• [HOW TO COMPLETE THIS TASK]
Only a number is wanted: how many lines in the listing contain the word "waits"?

• [DATASET RECORDS]

(** What holds at each program point. *)
Definition thread_ok (c : config) (p : pc) : Prop :=
  let r := ring c in
  match p with
  | WLock _ | WUnlock => write_mode r = MUGGLE_RING_BUFFER_WRITE_MODE_LOCK
  | WMove d => rd (blocks r) (cursor r) = Some (Some d)
  | RLoad k rpos => rpos = Z.of_nat k mod rb_capacity r /\ Z.of_nat k <= msgs c
  | RTake k rpos => rpos = Z.of_nat k mod rb_capacity r /\ Z.of_nat k < msgs c
  | RWait k rpos | RSleep k rpos => rpos = Z.of_nat k mod rb_capacity r /\ Z.of_nat k <= msgs c /\
      (read_mode r = MUGGLE_RING_BUFFER_READ_MODE_WAIT \/ read_mode r = MUGGLE_RING_BUFFER_READ_MODE_SINGLE_WAIT)
  | OTake | OMove _ => reads c < msgs c
  | OWait wpos | OSleep wpos => wpos = read_cursor r
  | _ => True
  end.
(* ===== verification/DoubleBuffer.v ===== *)
(** * The double buffer: [sync/double_buffer.c]

    Writers append to the back buffer and wait while it is full (or get an
    error, for a buffer that does not block); the one reader waits while it is
    empty, and exchanges the two buffers.  The pointers [front] and [back] are
    indices into [buf].  The mutex, the waiting and the notification are those
    of [Monitor]; [read] loads [front] once more after it has unlocked. *)
From S2P Require Import Prelude Utils Monitor.

Record muggle_single_buffer := SB { sb_datas : list (option Z); sb_cnt : Z }.

Record muggle_double_buffer := DB {
  db_buf : bool -> muggle_single_buffer;    (** [buf[0]] is that of [false] *)
  db_front : bool; db_back : bool; db_capacity : Z; non_blocking : Z
}.

Section Operations.
Implicit Types b : muggle_double_buffer.

Definition set_buf b (i : bool) (x : muggle_single_buffer) : muggle_double_buffer :=
  DB (fun j => if decide (j = i) then x else db_buf b j) (db_front b) (db_back b) (db_capacity b) (non_blocking b).

(** [mem0] and [mem1]: the two calls of [malloc] succeed; the other arguments
    are what the initialisations of the mutex and the condition variables
    return. *)
Definition muggle_double_buffer_init (capacity nonblocking : Z) (mem0 mem1 : bool) (mutex_ret full_ret empty_ret : Z)
  : Z + muggle_double_buffer :=
  if capacity <=? 0 then inl MUGGLE_ERR_INVALID_PARAM
  else if negb mem0 then inl MUGGLE_ERR_MEM_ALLOC
  else if negb mem1 then inl MUGGLE_ERR_MEM_ALLOC
  else if negb (mutex_ret =? MUGGLE_OK) then inl mutex_ret
  else if negb (full_ret =? MUGGLE_OK) then inl full_ret
  else if negb (empty_ret =? MUGGLE_OK) then inl empty_ret
  else inr (DB (fun _ => SB (uninit capacity) 0) false true capacity nonblocking).

Definition muggle_double_buffer_destroy b : Z * muggle_double_buffer :=
  (MUGGLE_OK, DB (fun i => SB [] (sb_cnt (db_buf b i))) (db_front b) (db_back b) (db_capacity b) (non_blocking b)).

(** [p_back->datas[p_back->cnt++] = data]. *)
Definition db_append b (data : Z) : option muggle_double_buffer :=
  let p_back := db_buf b (db_back b) in
  l ← wr (sb_datas p_back) (sb_cnt p_back) (Some data);
  Some (set_buf b (db_back b) (SB l (sb_cnt p_back + 1))).

(** The front buffer is emptied, and the two are exchanged. *)
Definition db_swap b : muggle_double_buffer :=
  let b := set_buf b (db_front b) (SB (sb_datas (db_buf b (db_front b))) 0) in
  DB (db_buf b) (db_back b) (db_front b) (db_capacity b) (non_blocking b).

(** The data that a buffer holds. *)
Definition sb_contents (x : muggle_single_buffer) : list (option Z) := take (Z.to_nat (sb_cnt x)) (sb_datas x).
End Operations.

(** The calls, and what they return: for [read], the pointer, with the data
    that the buffer holds. *)
Inductive db_call := Write (data : Z) | Read.
Inductive db_result := RWrite (ret : Z) | RRead (buf : bool) (data : list (option Z)).

#[export] Instance db_monitor : Monitor muggle_double_buffer db_call db_result := {
  guard c b := match c with
    | Write _ => negb (sb_cnt (db_buf b (db_back b)) =? db_capacity b)
    | Read => negb (sb_cnt (db_buf b (db_back b)) =? 0) end;
  at_once c b := match c with
    | Write _ => if non_blocking b =? 0 then None else Some (RWrite MUGGLE_ERR_FULL)
    | Read => None end;
  body c b := match c with
    | Write d => b' ← db_append b d; Some (b', RWrite MUGGLE_OK)
    | Read => let b' := db_swap b in Some (b', RRead (db_front b') (sb_contents (db_buf b' (db_front b')))) end;
  result c v b := match c with
    | Write _ => v
    | Read => RRead (db_front b) (sb_contents (db_buf b (db_front b))) end;
  waits c := match c with Write _ => NotFull | Read => NotEmpty end;
  notifies c := match c with Write _ => NotEmpty | Read => NotFull end;
  excludes c1 c2 := match c1, c2 with Read, Read => true | _, _ => false end
}.

(** The entries; when the mutex cannot be locked, [write] returns the error and
    [read] NULL. *)
Definition muggle_double_buffer_write (data : Z) : mpc (M := db_call) (V := db_result) := MLock (Write data).
Definition muggle_double_buffer_read : mpc (M := db_call) (V := db_result) := MLock Read.

(** ** The two buffers *)

(** The back buffer holds [l], the front buffer [f]. *)
Record db_holds (cap : Z) (b : muggle_double_buffer) (f l : list Z) : Prop := {
  dh_cap : 0 < cap /\ db_capacity b = cap;
  dh_two : db_front b <> db_back b;
  dh_len : forall i, Z.of_nat (length (sb_datas (db_buf b i))) = cap;
  dh_cnt : sb_cnt (db_buf b (db_back b)) = Z.of_nat (length l) /\ Z.of_nat (length l) <= cap;
  dh_back : sb_contents (db_buf b (db_back b)) = Some <$> l;
  dh_front : sb_contents (db_buf b (db_front b)) = Some <$> f
}.

Lemma db_append_spec cap b f l d : db_holds cap b f l -> Z.of_nat (length l) <> cap ->
  exists b', db_append b d = Some b' /\ db_holds cap b' f (l ++ [d]) /\ db_front b' = db_front b.
Proof.
  intros [[Hc Ec] H2 Hl [Hn Hle] Hb Hf] Hne; unfold db_append; rewrite wr_Some by (rewrite Hl; lia).
  eexists; split; [done|]; split; [|done]; split; simpl; try done.
  - intros i; destruct (decide _) as [->|]; [simpl; rewrite length_insert|]; apply Hl.
  - rewrite decide_True by done; simpl; rewrite length_app; simpl; lia.
  - rewrite decide_True by done; unfold sb_contents in *; simpl; rewrite Hn in *.
    rewrite Nat2Z.id in *; replace (Z.to_nat (Z.of_nat (length l) + 1)) with (S (length l)) by lia.
    pose proof (Hl (db_back b)).
    rewrite (take_S_r _ _ (Some d)) by (apply list_lookup_insert_eq; lia).
    by rewrite take_insert_ge, Hb, fmap_app by lia.
  - by rewrite decide_False.
Qed.

Lemma db_swap_spec cap b f l : db_holds cap b f l ->
  db_holds cap (db_swap b) l [] /\ sb_contents (db_buf (db_swap b) (db_front (db_swap b))) = Some <$> l.
Proof.
  intros [[Hc Ec] H2 Hl [Hn Hle] Hb Hf].
  assert (sb_contents (db_buf (db_swap b) (db_front (db_swap b))) = Some <$> l) as E.
  { simpl; by rewrite decide_False. }
  split; [|done]; split; simpl; try done.
  - intros i; destruct (decide _) as [->|]; apply Hl.
  - rewrite decide_True by done; simpl; lia.
  - by rewrite decide_True.
Qed.

Lemma db_init_holds cap nb : 0 < cap -> db_holds cap (DB (fun _ => SB (uninit cap) 0) false true cap nb) [] [].
Proof. intros Hc; split; simpl; try done; try lia; intros i; unfold uninit; rewrite length_replicate; lia. Qed.

Lemma db_body_cases cap b f l m b' v : db_holds cap b f l -> guard m b = true -> body m b = Some (b', v) ->
  match m with
  | Write d => v = RWrite MUGGLE_OK /\ db_holds cap b' f (l ++ [d]) /\ db_front b' = db_front b
  | Read => v = RRead (db_front b') (Some <$> l) /\ db_holds cap b' l [] /\ l <> []
  end.
Proof.
  intros Hb Hg E; destruct m as [d|].
  - simpl in Hg; apply negb_true_iff, Z.eqb_neq in Hg; pose proof (dh_cnt _ _ _ _ Hb); pose proof (dh_cap _ _ _ _ Hb).
    destruct (db_append_spec cap b f l d Hb) as (b2 & E2 & Hb2 & Hf2); [lia|].
    change (body (Write d) b) with (b' ← db_append b d; Some (b', RWrite MUGGLE_OK)) in E.
    rewrite E2 in E; injection E as <- <-; done.
  - destruct (db_swap_spec cap b f l Hb) as [H1 H2].
    change (body Read b) with (Some (db_swap b, RRead (db_front (db_swap b)) (sb_contents (db_buf (db_swap b) (db_front (db_swap b)))))) in E.
    rewrite H2 in E; injection E as <- <-; split; [done|]; split; [done|]; intros ->.
    simpl in Hg; apply negb_true_iff, Z.eqb_neq in Hg; pose proof (dh_cnt _ _ _ _ Hb); simpl in *; lia.
Qed.

(** ** Histories *)

(** The data of the completed writes, and of the reads. *)
Definition written (h : list (db_call * db_result)) : list Z :=
  omap (fun e => match e.1 with Write d => Some d | Read => None end) h.
Definition batches (h : list (db_call * db_result)) : list (option Z) :=
  concat (map (fun e => match e.2 with RRead _ ds => ds | RWrite _ => [] end) h).
Definition db_result_ok (e : db_call * db_result) : Prop :=
  match e with (Write _, RWrite r) => r = MUGGLE_OK | (Read, RRead _ ds) => ds <> [] | _ => False end.

Lemma db_replays cap b h b' : db_holds cap b [] [] -> replays b h b' ->
  Forall db_result_ok h /\ exists f l, db_holds cap b' f l /\ Some <$> written h = batches h ++ (Some <$> l).
Proof.
  intros Hb; induction 1 as [b|b h b1 m v b2 _ IH Hg E]; [by split; [|exists [], []]|].
  destruct (IH Hb) as (Hok & f & l & Hl & Eh); pose proof (db_body_cases _ _ _ _ _ _ _ Hl Hg E) as H.
  unfold written, batches in *; rewrite (map_app _ h), concat_app, omap_app, fmap_app, Eh; destruct m as [d|]; simpl.
  - destruct H as (-> & H & _); split; [apply Forall_app_2; [done|by repeat constructor]|]; exists f, (l ++ [d]); split; [done|].
    by rewrite !app_nil_r, fmap_app, app_assoc.
  - destruct H as (-> & H & Hne); split; [apply Forall_app_2; [done|repeat constructor]|].
    { intros E0; apply Hne; by destruct l. }
    exists l, []; split; [done|]; simpl; by rewrite !app_nil_r.
Qed.

(** A reader has to be woken when there are data, a writer when the back
    buffer is empty. *)
Definition db_room (c : cond) (b : muggle_double_buffer) : Z :=
  let n := sb_cnt (db_buf b (db_back b)) in
  match c with NotEmpty => n | NotFull => if n =? 0 then 1 else 0 end.
Definition db_inv (cap : Z) (b : muggle_double_buffer) : Prop := exists f l, db_holds cap b f l.

#[export] Instance db_laws cap : MonitorLaws (db_inv cap) db_room.
Proof.
  split.
  - intros m b b' v (f & l & Hb) Hg E; pose proof (db_body_cases _ _ _ _ _ _ _ Hb Hg E) as H.
    destruct m; [destruct H as (_ & H & _)|destruct H as (_ & H & _)]; by eexists _, _.
  - intros m b (f & l & Hb) Hg; destruct m as [d|]; [|by eexists].
    simpl in Hg; apply negb_true_iff, Z.eqb_neq in Hg; pose proof (dh_cnt _ _ _ _ Hb); pose proof (dh_cap _ _ _ _ Hb).
    destruct (db_append_spec cap b f l d Hb) as (b2 & E2 & _); [lia|]; simpl; rewrite E2; by eexists.
  - intros m b (f & l & Hb) Hg; unfold db_room; pose proof (dh_cnt _ _ _ _ Hb); pose proof (dh_cap _ _ _ _ Hb).
    destruct m; simpl in *; apply negb_false_iff, Z.eqb_eq in Hg; [|lia].
    destruct (Z.eqb_spec (sb_cnt (db_buf b (db_back b))) 0); lia.
  - intros m b b' v (f & l & Hb) Hg E; pose proof (db_body_cases _ _ _ _ _ _ _ Hb Hg E) as H; unfold db_room.
    destruct m; simpl; destruct H as (_ & H & _); pose proof (dh_cnt _ _ _ _ H) as [Hn Hle].
    + rewrite Hn, length_app; simpl; destruct (Z.eqb_spec (Z.of_nat (length l + 1)) 0); lia.
    + rewrite Hn; simpl; lia.
  - intros m b b' v (f & l & Hb) Hg E; pose proof (db_body_cases _ _ _ _ _ _ _ Hb Hg E) as H; unfold db_room.
    pose proof (dh_cnt _ _ _ _ Hb) as [Hn0 _].
    destruct m; simpl; destruct H as (_ & H & _); pose proof (dh_cnt _ _ _ _ H) as [Hn Hle].
    + rewrite Hn, Hn0, length_app; simpl; lia.
    + rewrite Hn; simpl; destruct (Z.eqb_spec (sb_cnt (db_buf b (db_back b))) 0); lia.
  - by intros [].
Qed.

• [FINISHED EXERCISE]
2